On 10th October 2018, I took part in a Twitter chat hosted by We HC Scientists about the future of our healthcare science workforce. They posed a series of questions – this is a summary of my responses and the conversation that took place.

How will technology affect the way that scientific and diagnostic services will need to be delivered in the future?

My thoughts: I think that everyone will need to be more familiar with the groundwork of technology. Some services we perform will be carried out by AI and we need to reshape our roles, increasing the level of optimisation and service improvement as our routine work lowers. 

To do this well, I feel that as a medical physicist I will increasingly require/benefit from being able to write code for these purposes. I want to be a driving force behind new technologies, embracing and writing computer programs which help make healthcare scientists’ work, and patients’ experiences, more efficient. It’s important to me that I equip myself to harness the powers of a more technology-based service, rather than just using existing things and risking getting left behind in the future.

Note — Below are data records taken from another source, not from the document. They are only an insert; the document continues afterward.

Lemma relay_error_boundary_witness :
  test_llm_service dict_field_strict
    {| start_ms := 1700000000123; end_iso := lit "2023-11-14T22:13:20";
       elapsed_ms := 2 |}
    (answering_html (OtherException (lit "Expecting value")))
    sample_request
  = raise (HTTPException 500
             (lit "Erro interno do servidor: " ++ lit "Expecting value"))
  ∧ test_llm_service dict_field_strict
      {| start_ms := 1700000000123; end_iso := lit "2023-11-14T22:13:20";
         elapsed_ms := 2 |}
      (answering 200 (lit "[]") (JArray []))
      sample_request
    = raise (HTTPException 500
               (lit "Erro interno do servidor: " ++
                lit "Input should be a valid dictionary")).
Proof.
  split.
  - destruct (relay_error_boundary dict_field_strict
                {| start_ms := 1700000000123;
                   end_iso := lit "2023-11-14T22:13:20"; elapsed_ms := 2 |}
                (answering_html (OtherException (lit "Expecting value")))
                sample_request) as (_ & _ & H & _).
    by apply (H {| status_code := 200; text := lit "<html></html>";
                   json := raise (OtherException (lit "Expecting value")) |}).
  - destruct (relay_error_boundary dict_field_strict
                {| start_ms := 1700000000123;
                   end_iso := lit "2023-11-14T22:13:20"; elapsed_ms := 2 |}
                (answering 200 (lit "[]") (JArray []))
                sample_request) as (_ & _ & _ & H).
    apply (H {| status_code := 200; text := lit "[]";
                json := mret (JArray []) |} (JArray [])); try done.
    by left.
Defined.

Other points raised: Technology will improve the speed and efficiency of diagnostic decisions. Clinical science roles will need to converge with IT roles, and different specialists will increasingly have to work together as a network.

What are the different ways that we can help health and care services to recognise and adopt cutting edge technologies as fast as possible?

My thoughts: Discussion and working relationships are key. We need to work with front-line staff to establish their true needs, so that they can be met through the development of technology products at a feasible cost. Involving everyone may also reduce resistance to change and encourage early adoption of new technologies. 

From a management perspective, quick adoption is going to rely on demonstrable cost savings and patient benefits. We need well-evidenced technologies with ample data to show that a) they help patients significantly and b) they save trusts money.

It’s also important to work together with people across the country,  publishing any work undertaken, to help minimise people repeating the same efforts. If everyone who’s thinking about a new technology collaborates, there will be more discussion, more ideas and larger datasets to more quickly prove the merits (or lack thereof) of new technology. Publishing work will allow people who aren’t involved to see what was found, too, and prevent repeat work, enabling quicker development as people advance further instead of starting from square one again.

Other points raised: Worldwide collaboration, communication via social media, having a voice to NHS Trust boards. Nexus Leeds was highlighted as an example of collaboration between healthcare and other industries.

As a profession, how should we keep abreast of new technologies and use this information to inform developments in workforce planning and service redesign?

My thoughts: Again, collaboration is key. Healthcare scientists are especially well-placed to drive this forward, as we have such diverse careers and roles yet we all share the common title of HCS. We are scientists, so by nature inquisitive and keen to learn and understand new things. Cooperation with others is the best way to hear about small advances in other areas, and discuss ways in which it might translate into our own areas.

Other points raised: More organised horizon scanning with a network of dissemination. The role of professional bodies in doing this.

Overall, this was a good discussion and there appeared to be lots of agreement about crucial elements of a future HCS workforce. What really stood out to me was how we will need to interact, communicate and collaborate more than ever before if we want to get the most out of technological innovations. Technology facilitates communication in many new ways; however, it also depends on human connection if it is to really flourish in a healthcare setting.